Lemma bind_list_files {B} (k : list str -> M W B) (st : state W) :
  bind list_files k st =
  bind (run (lit "git " ++ lit "ls-files") true)
    (fun out => k (List.filter should_include_file (splitlines out))) st.
Proof.
  unfold list_files, git, bind, ret.
  by destruct (run _ true st) as [[out | code | e] st'].
Qed.

Lemma bind_repo_map {B} (files : list str) (cap max_files : Z)
    (k : str -> M W B) (st : state W) :
  exists rs w' summary,
    bind (repo_map files cap max_files) k st =
    k summary {| world := w'; log := log st ++ attempts rs |}.
Proof.
  destruct (repo_map_spec files cap max_files st)
    as (rs & [w' l'] & Hrun & Hlog & _).
  exists rs, w'. eexists. unfold bind. rewrite Hrun.
  cbn [log] in Hlog. by rewrite Hlog.
Qed.

Lemma bind_call_openai {B} (G : globals) (system_p user_p : str)
    (k : str -> M W B) (st : state W) :
  exists req,
    bind (call_openai G system_p user_p) k st =
    match host_responses_create req (world st) with
    | (inl e, w') =>
        (Uncaught e,
         {| world := w'; log := log st ++ [ResponsesCreate req (inl e)] |})
    | (inr resp, w') =>
        k (strip (getattr_output_text resp))
          {| world := w';
             log := log st ++ [ResponsesCreate req (inr resp)] |}
    end.
Proof.
  unfold call_openai, bind, responses_create, call, ret.
  match goal with
  | |- context [host_responses_create ?r _] => exists r
  end.
  by destruct (host_responses_create _ (world st)) as [[e | resp] w'].
Qed.

Lemma bind_write_text {B} (fp data : str) (k : unit -> M W B)
    (st : state W) :
  bind (write_text fp data) k st =
  match host_write_text fp data (world st) with
  | (inl e, w') =>
      (Uncaught e,
       {| world := w'; log := log st ++ [WriteText fp data (inl e)] |})
  | (inr u, w') =>
      k u {| world := w'; log := log st ++ [WriteText fp data (inr u)] |}
  end.
Proof.
  unfold write_text, bind, call.
  by destruct (host_write_text fp data (world st)) as [[e | u] w'].
Qed.

Lemma bind_print {B} (s : str) (k : unit -> M W B) (st : state W) :
  bind (print s) k st =
  k tt {| world := world st; log := log st ++ [Print s] |}.
Proof. reflexivity. Qed.

End Orchestrator.

(** *** Reading logs *)

Lemma commands_app (l1 l2 : list event) :
  commands (l1 ++ l2) = commands l1 ++ commands l2.
Proof. apply flat_map_app. Qed.

Lemma commands_ran (cmd : str) (r : exception + CompletedProcess) :
  commands (ran cmd r) = [cmd].
Proof. reflexivity. Qed.

Lemma commands_reported (p : CompletedProcess) : commands (reported p) = [].
Proof. reflexivity. Qed.

Lemma commands_attempts (rs : list (str * (exception + str))) :
  commands (attempts rs) = [].
Proof. induction rs as [| [fp r] rs IH]; [done | exact IH]. Qed.

Lemma writes_app (l1 l2 : list event) :
  writes (l1 ++ l2) = writes l1 ++ writes l2.
Proof. apply flat_map_app. Qed.

Lemma writes_ran (cmd : str) (r : exception + CompletedProcess) :
  writes (ran cmd r) = [].
Proof. reflexivity. Qed.

Lemma writes_attempts (rs : list (str * (exception + str))) :
  writes (attempts rs) = [].
Proof. induction rs as [| [fp r] rs IH]; [done | exact IH]. Qed.

Lemma elem_of_attempts (e : event) (rs : list (str * (exception + str))) :
  e ∈ attempts rs -> exists fp r, e = ReadText fp r.
Proof.
  unfold attempts. rewrite list_elem_of_In, in_map_iff.
  intros ([fp r] & <- & _). eauto.
Qed.

Lemma writes_reported (p : CompletedProcess) : writes (reported p) = [].
Proof. reflexivity. Qed.

Ltac read_log :=
  rewrite ?commands_app, ?commands_ran, ?commands_reported,
    ?commands_attempts, ?writes_app, ?writes_ran, ?writes_reported,
    ?writes_attempts.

* **EXERCISE**
The answer must be every line from the entries above that holds the string "unfold".

* **YOUR SOLUTION**
  unfold list_files, git, bind, ret.
  exists rs, w'. eexists. unfold bind. rewrite Hrun.
  unfold call_openai, bind, responses_create, call, ret.
  unfold write_text, bind, call.
  unfold attempts. rewrite list_elem_of_In, in_map_iff.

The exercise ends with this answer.